Juan Manuel Dávila, uno de los fiscales en el juicio por el crimen de Fernando Báez Sosa, fue contundente al sostener que la víctima "estaba indefensa" y dijo que nunca estuvo en un juicio "con tanta prueba" contra los acusados. "No nos sorprendió el pedido de absolución de (Hugo) Tomei, pero es importante remarcar que su insistencia por la parte audiovisual no tiene lugar porque todos los testigos afirmaron que lo filmado reflejó lo que pasó", añadió.
Con respecto a la sorpresa por la fecha de sentencia que dictó el Tribunal Oral en lo Criminal N° 1 de Dolores, dispuesta para el lunes 6 de febrero próximo, el fiscal explicó que es normal este lapso de tiempo acordado, ya que los jueces tienen que "detallar la fundamentación" y, en diálogo con Todo Noticias, agregó: "Creíamos que iba a ocurrir. Tienen que evaluar pericias y la declaración de 23 testigos del hecho".
"Creo que el 6 el Tribunal va a tener listo el veredicto con todos sus fundamentos, ellos van a resolver si los leen o no ese mismo día", indicó y se refirió además a los pedidos de disculpas de los ocho rugbiers después de que Tomei finalizara con sus alegatos, sobre los que opinó que "fueron guionados".
Dávila se adelantó a su vez a la posibilidad de que se registren disturbios el día del veredicto y explicó que el sistema de seguridad estará a cargo del Servicio Penitenciario Bonaerense (SPB). "El vallado se va a mantener.

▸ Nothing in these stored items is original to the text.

(** Exactly the next bytes, however they arrive. *)
Lemma fill_exact get n rs x rest :
  reads_next get → pieces rs → flow rs = x ++ rest → length x = n →
  ∃ rs', fill get (S n) n [] rs = (Ok x, rs') ∧ pieces rs' ∧ flow rs' = rest.
Proof.
  intros Hg Hp Hf Hx. destruct (fill_pieces get Hg (S n) n [] rs Hp) as (b & rs' & Hr & Hp'); [simpl; lia| |].
  { simpl. rewrite Hf, length_app. lia. }
  exists rs'. pose proof (fill_flow get Hg _ _ _ _ _ _ Hr) as Hfl.
  pose proof (fill_len get Hg (S n) n [] rs b rs' ltac:(simpl; lia) Hr) as Hl.
  simpl in Hfl. rewrite Hf in Hfl. apply app_inj_1 in Hfl as [<- <-]; [done|lia].
Qed.

(** ** Frames *)

(** The bytes of a frame. *)
Definition frame (d : Direction) (m : PeerMessage) : bytes :=
  let plaintext := encode PeerMessage_codec m in
  let header := encode u32_codec (Z.of_nat (length plaintext) + TAG_LEN) in
  header ++ aead_seal (d_key d) (nonce_of (counter d)) header plaintext.
Definition advanced (d : Direction) : Direction := {| d_key := d_key d; counter := counter d + 1 |}.

(** A message a frame can carry. *)
Definition sendable (m : PeerMessage) : Prop :=
  wf PeerMessage_codec m ∧ Z.of_nat (length (encode PeerMessage_codec m)) + TAG_LEN ≤ MAX_FRAME_LEN.

Lemma seal_eq p a d : counter d ≠ u64_max →
  seal p a d = (Ok (aead_seal (d_key d) (nonce_of (counter d)) a p), advanced d).
Proof. intros Hc. unfold seal, next_nonce_of, bind, reads, fail_if, writes, ret. by rewrite (proj2 (Z.eqb_neq _ _) Hc). Qed.

Lemma open_Ok c a d p d' : open c a d = (Ok p, d') →
  counter d ≠ u64_max ∧ d' = advanced d ∧ aead_open (d_key d) (nonce_of (counter d)) a c = Some p.
Proof.
  unfold open, next_nonce_of, bind, reads, fail_if, writes, ret, lift. destruct (counter d =? u64_max) eqn:E; [done|]. cbn.
  destruct (aead_open _ _ _ _) eqn:Ho; simpl; intros; simplify_eq. apply Z.eqb_neq in E. done.
Qed.

Lemma write_frame_eq m d out : counter d ≠ u64_max → sendable m →
  write_frame None m (d, out) = (Ok tt, (advanced d, out ++ frame d m)).
Proof.
  intros Hc [_ Hl]. unfold write_frame. unfold saturating_add at 1.
  assert (MAX_FRAME_LEN = 5242880) as HM by reflexivity.
  rewrite Z.min_r by (unfold u64_max; lia). rewrite (proj2 (Z.ltb_ge _ _)) by lia.
  rewrite seal_eq by done. unfold saturating_add. rewrite Z.min_r by (unfold u64_max; lia). done.
Qed.

Lemma announced_Ok header len : announced header = Ok len → length header = 4%nat →
  header = encode u32_codec len ∧ TAG_LEN ≤ len ≤ MAX_FRAME_LEN.
Proof.
  unfold announced. intros H Hl. destruct (_ <? _) eqn:E1; [done|]. destruct (_ <? TAG_LEN) eqn:E2; [done|]. simplify_eq.
  split; [|lia]. change (header = LittleEndianList.le_split 4 (LittleEndianList.le_combine header)).
  rewrite <-Hl at 1. symmetry. apply LittleEndianList.split_le_combine.
Qed.

(** Opening one frame that arrived whole. *)
Lemma read_frame_whole d m rs rest :
  counter d ≠ u64_max → sendable m → pieces rs → flow rs = frame d m ++ rest →
  ∃ rs', read_frame (rs, d) = (Ok (m, Z.of_nat (length (frame d m))), (rs', advanced d)) ∧ pieces rs' ∧ flow rs' = rest.
Proof.
  intros Hc [Hwf Hl] Hp Hf. unfold frame in *. set (p := encode PeerMessage_codec m) in *.
  set (len := Z.of_nat (length p) + TAG_LEN) in *. set (header := encode u32_codec len) in *. set (sealed := aead_seal _ _ _ _) in *.
  assert (length header = 4%nat) as Hh by apply LittleEndianList.length_le_split.
  assert (Z.of_nat (length sealed) = len) as Hsl by apply aead_len.
  assert (MAX_FRAME_LEN = 5242880) as HM by reflexivity. rewrite <-app_assoc in Hf.
  destruct (fill_exact read 4 rs header _ read_reads_next Hp Hf Hh) as (rs1 & Hr1 & Hp1 & Hf1).
  assert (announced header = Ok len) as Ha.
  { unfold announced. replace (LittleEndianList.le_combine header) with len.
    2:{ change header with (LittleEndianList.le_split 4 len). rewrite LittleEndianList.le_combine_split, Z.mod_small; unfold len, TAG_LEN in *; lia. }
    rewrite (proj2 (Z.ltb_ge _ _)) by lia. by rewrite (proj2 (Z.ltb_ge _ _)) by (unfold len; lia). }
  destruct (fill_exact read_chunk (Z.to_nat len) rs1 sealed _ read_chunk_reads_next Hp1 Hf1) as (rs2 & Hr2 & Hp2 & Hf2); [lia|].
  exists rs2. split; [|done]. unfold read_frame, read_exact, read_body, bind, lift, ret. rewrite Hr1, Ha, Hr2.
  unfold open, next_nonce_of, bind, reads, fail_if, writes, ret, lift. rewrite (proj2 (Z.eqb_neq _ _) Hc). cbn [counter d_key].
  unfold sealed at 1. rewrite aead_opens. cbn [ok_or]. unfold p. rewrite (decode_exact_encode PeerMessage_codec m Hwf). unfold saturating_add, advanced.
  rewrite Z.min_r by (unfold u64_max; lia). rewrite length_app, Hh, Nat2Z.inj_add, Hsl. do 3 f_equal. lia.
Qed.

(** Sending several messages, and reading as many. *)
Fixpoint write_frames (ms : list PeerMessage) : M (Direction * bytes) FrameError unit :=
  match ms with
  | [] => ret tt
  | m :: ms => do! write_frame None m in write_frames ms
  end.
Fixpoint read_frames (n : nat) : M (Reader * Direction) FrameError (list (PeerMessage * Z)) :=
  match n with
  | O => ret []
  | S n => let! x := read_frame in let! l := read_frames n in ret (x :: l)
  end.

Definition moved (n : Z) (d : Direction) : Direction := {| d_key := d_key d; counter := counter d + n |}.

Lemma frames_stream ms : ∀ d, 0 ≤ counter d → counter d + Z.of_nat (length ms) ≤ u64_max → Forall sendable ms →
  ∃ wire,
    (∀ out, write_frames ms (d, out) = (Ok tt, (moved (Z.of_nat (length ms)) d, out ++ wire)))
    ∧ ∀ rs rest, pieces rs → flow rs = wire ++ rest →
        ∃ rs' costs, read_frames (length ms) (rs, d) = (Ok (zip ms costs), (rs', moved (Z.of_nat (length ms)) d))
          ∧ length costs = length ms ∧ foldr Z.add 0 costs = Z.of_nat (length wire) ∧ pieces rs' ∧ flow rs' = rest.
Proof.
  induction ms as [|m ms IH]; intros d H0 Hc Hms.
  { exists []. replace (moved _ d) with d by (destruct d; unfold moved; simpl; f_equal; lia).
    split; [intros; simpl; by rewrite app_nil_r|]. intros rs rest ? ?. exists rs, []. done. }
  apply Forall_cons in Hms as [Hm Hms]. cbn [length] in Hc. rewrite Nat2Z.inj_succ in Hc.
  destruct (IH (advanced d)) as (wire & Hw & Hr); [simpl; lia|simpl; lia|done|]. exists (frame d m ++ wire).
  replace (moved (Z.of_nat (length (m :: ms))) d) with (moved (Z.of_nat (length ms)) (advanced d)).
  2:{ unfold moved, advanced. simpl. f_equal. lia. }
  split.
  - intros out. cbn [write_frames]. unfold bind. rewrite write_frame_eq by (done || lia). rewrite Hw. by rewrite app_assoc.
  - intros rs rest Hp Hf. rewrite <-app_assoc in Hf. destruct (read_frame_whole d m rs _ ltac:(lia) Hm Hp Hf) as (rs1 & H1 & Hp1 & Hf1).
    destruct (Hr rs1 rest Hp1 Hf1) as (rs' & costs & H2 & Hl & Hsum & Hp' & Hf').
    exists rs', (Z.of_nat (length (frame d m)) :: costs). cbn [length read_frames]. unfold bind. rewrite H1, H2.
    cbn [zip foldr]. rewrite length_app, Hsum, Hl, Nat2Z.inj_add. done.
Qed.

(** C28: what is sent is what is read, and nothing else can be.  Messages that fit a frame,
    sealed one after another, are read back in order, in whatever pieces the network
    delivers the bytes, and the costs reported add up to the bytes sent.  And whatever
    arrives on a socket, a message that is accepted is one that the holder of the key would
    have sealed as the frame of that very number, in exactly the bytes read, within
    the limit on frames; a longer frame is refused after its four-byte header. *)
Theorem frames_roundtrip :
  (∀ key ms, Z.of_nat (length ms) ≤ u64_max → Forall sendable ms →
     ∃ wire, write_frames ms (Direction_new key, []) = (Ok tt, (moved (Z.of_nat (length ms)) (Direction_new key), wire))
     ∧ ∀ rs, pieces rs → flow rs = wire →
         ∃ rs' d' costs, read_frames (length ms) (rs, Direction_new key) = (Ok (zip ms costs), (rs', d'))
           ∧ length costs = length ms ∧ foldr Z.add 0 costs = Z.of_nat (length wire) ∧ flow rs' = [])
  ∧ (∀ rs d m cost rs' d', read_frame (rs, d) = (Ok (m, cost), (rs', d')) →
       sendable m ∧ ∃ bytes_, write_frame None m (d, []) = (Ok tt, (d', bytes_))
         ∧ flow rs = bytes_ ++ flow rs' ∧ cost = Z.of_nat (length bytes_) ∧ cost ≤ MAX_FRAME_LEN + 4)
  ∧ (∀ rs d header rest, pieces rs → flow rs = header ++ rest → length header = 4%nat →
       MAX_FRAME_LEN < LittleEndianList.le_combine header →
       ∃ rs', read_frame (rs, d) = (Err (FTooLarge (LittleEndianList.le_combine header)), (rs', d)) ∧ flow rs' = rest).
Proof.
  split_and!.
  - intros key ms Hl Hms. destruct (frames_stream ms (Direction_new key)) as (wire & Hw & Hr); [simpl; lia|simpl; lia|done|].
    exists wire. split; [apply Hw|]. intros rs Hp Hf. destruct (Hr rs [] Hp) as (rs' & costs & ? & ? & ? & _ & ?); [by rewrite app_nil_r|].
    eauto 10.
  - intros rs d m cost rs' d' H. unfold read_frame in H.
    destruct (bind _ _ rs) as [[[[header sealed] len]|?] rs1] eqn:Hb; [|done].
    destruct (open sealed header d) as [[p|?] d1] eqn:Ho; [|done]. destruct (decode_exact _ p) as [m'|] eqn:Hd; [|done]. simplify_eq.
    apply bind_Ok_inv in Hb as (h & s1 & Hr1 & Hb). apply bind_Ok_inv in Hb as (l & s2 & [= Ha ->] & Hb).
    apply bind_Ok_inv in Hb as (s & s3 & Hr2 & [= -> -> -> ->]).
    pose proof (fill_len _ read_reads_next 5 4 [] _ _ _ ltac:(simpl; lia) Hr1) as Hh.
    apply announced_Ok in Ha as [Hhe Hlen]; [|done].
    pose proof (fill_len _ read_chunk_reads_next (S (Z.to_nat len)) (Z.to_nat len) [] _ _ _ ltac:(simpl; lia) Hr2) as Hsl.
    apply (fill_flow _ read_reads_next) in Hr1. apply (fill_flow _ read_chunk_reads_next) in Hr2. simpl in Hr1, Hr2.
    apply open_Ok in Ho as (Hc & -> & Hop%aead_only). apply decode_exact_sound in Hd as [Hwf ->]; [|apply _].
    pose proof (aead_len (d_key d) (nonce_of (counter d)) header (encode PeerMessage_codec m)) as Hal. rewrite <-Hop, Hsl in Hal.
    assert (MAX_FRAME_LEN = 5242880) as HM by reflexivity. unfold TAG_LEN in Hlen.
    assert (sendable m) as Hm by (split; [done|lia]). split; [done|]. exists (frame d m). rewrite write_frame_eq by done.
    assert (frame d m = header ++ sealed) as Hfr.
    { unfold frame. replace (Z.of_nat (length (encode PeerMessage_codec m)) + TAG_LEN) with len by (unfold TAG_LEN in *; lia).
      rewrite <-Hhe. f_equal. symmetry. exact Hop. }
    rewrite Hfr, app_nil_l, Hr1, Hr2, app_assoc, length_app, Hh, Hsl. unfold saturating_add. rewrite Z.min_r by (unfold u64_max; lia). split_and!; [done..|lia|lia].
  - intros rs d header rest Hp Hf Hh Hlt. destruct (fill_exact read 4 rs header _ read_reads_next Hp Hf Hh) as (rs1 & Hr1 & Hp1 & Hf1).
    exists rs1. unfold read_frame, read_exact, bind, lift. rewrite Hr1. unfold announced. by rewrite (proj2 (Z.ltb_lt _ _) Hlt).
Qed.

(** A read timeout after one to three bytes of a header is reported as an idle connection,
    and those bytes are gone: the next frame is read from the middle of this one. *)
Lemma timeout_drops_header b rs d :
  (0 < length b < 4)%nat → read_frame (Got b :: NoData :: rs, d) = (Err FTimedOut, (rs, d)).
Proof. intros Hb. destruct b as [|b1 [|b2 [|b3 [|]]]]; simpl in Hb; [lia|reflexivity..|lia]. Qed.
End channel.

Hay que ver si asisten los familiares y los propios acusados porque no tienen obligación", remarcó al respecto.
Finalmente el fiscal detalló por qué solicitó la investigación por "falso testimonio" de los sobreseídos Juan Pedro Guarino y el rugbier N°11, Tomás Colazo, y explicó que "cuando declararon dijeron que no vieron el ataque, pero sabemos que no es verdad eso". "Es imposible que no hayan visto lo que ocurrió si estaban a dos metros de Fernando y de sus amigos", sentenció el letrado sobre la declaración de los dos jóvenes que, como testigos, tenían la obligación de decir la verdad durante el juicio en el que se analiza lo hecho por sus ocho amigos.